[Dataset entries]
━━━━━━━━━━━━━━━━━━━━━━━━━━━━━━

Lemma list_set_length (w : list R) :
  forall i v, (i < length w)%nat ->
              exists w', list_set w i v = Ok w' /\ length w' = length w.
Proof.
  induction w as [|x w IH]; intros i v Hi; simpl in Hi; [lia|].
  destruct i as [|i]; simpl.
  - now exists (v :: w).
  - destruct (IH i v) as (w' & -> & Hl); [lia|]. exists (x :: w'). simpl. now rewrite Hl.
Qed.

(** [load] keeps the attributes all undefined or all defined, also when
    it raises: the header assigns the three of them at once, and every
    later line replaces one that is defined already. *)
Lemma load_loop_all_or_none (lines : list string) :
  forall (n i : Z) (self : Model),
    all_or_none self ->
    ((0 < n)%Z -> __a self <> None /\ __b self <> None /\ __th self <> None) ->
    all_or_none (snd (load_loop int_of_str float_of_str lines n i self)).
Proof.
  induction lines as [|l ls IH]; intros n i self Hinv Hdef.
  - cbn [load_loop]. destruct (i <=? n + 1)%Z; exact Hinv.
  - cbn [load_loop]. cbv zeta.
    destruct (0 <? String.length (Text.strip l))%nat; [|now apply IH].
    destruct (n <=? 0)%Z eqn:En.
    + destruct (Text.split (Text.strip l)) as [|p0 [|p1 [|p2 [|p3 ps]]]]; try exact Hinv.
      destruct (_ || _); [exact Hinv|].
      destruct (int_of_str p2) as [d|]; [|exact Hinv].
      destruct (d <=? 0)%Z; [exact Hinv|].
      apply IH.
      * right. cbn. repeat split; discriminate.
      * intros _. cbn. repeat split; discriminate.
    + apply Z.leb_gt in En. destruct (Hdef En) as (Ha & Hb & Hth).
      destruct (i >? n + 1)%Z; [exact Hinv|].
      destruct (float_of_str (Text.strip l)) as [v|]; [|exact Hinv].
      destruct (i <? n)%Z.
      * destruct (__b self) as [w|]; [|exact Hinv].
        destruct (list_set w (Z.to_nat i) v) as [w'| |]; try exact Hinv.
        apply IH.
        -- right. cbn. repeat split; try assumption; discriminate.
        -- intros _. cbn. repeat split; try assumption; discriminate.
      * destruct (i =? n)%Z.
        -- apply IH.
           ++ right. cbn. repeat split; try assumption; discriminate.
           ++ intros _. cbn. repeat split; try assumption; discriminate.
        -- assert (Hnew : all_or_none (mkModel (__a self) (__b self) (Some v))).
           { right. cbn. repeat split; try assumption; discriminate. }
           destruct (Rlt_dec v 0); [exact Hnew|].
           destruct (Rgt_dec v 1); [exact Hnew|].
           apply IH; [exact Hnew|].
           intros _. cbn. repeat split; try assumption; discriminate.
Qed.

━━━━━━━━━━━━━━━━━━━━━━━━━━━━━━

> Task: Where a line of the entries above holds the word "exact", return that line.

> Exercise solution:
  - cbn [load_loop]. destruct (i <=? n + 1)%Z; exact Hinv.
    + destruct (Text.split (Text.strip l)) as [|p0 [|p1 [|p2 [|p3 ps]]]]; try exact Hinv.
      destruct (_ || _); [exact Hinv|].
      destruct (int_of_str p2) as [d|]; [|exact Hinv].
      destruct (d <=? 0)%Z; [exact Hinv|].
      destruct (i >? n + 1)%Z; [exact Hinv|].
      destruct (float_of_str (Text.strip l)) as [v|]; [|exact Hinv].
      * destruct (__b self) as [w|]; [|exact Hinv].
        destruct (list_set w (Z.to_nat i) v) as [w'| |]; try exact Hinv.
           destruct (Rlt_dec v 0); [exact Hnew|].
           destruct (Rgt_dec v 1); [exact Hnew|].
           apply IH; [exact Hnew|].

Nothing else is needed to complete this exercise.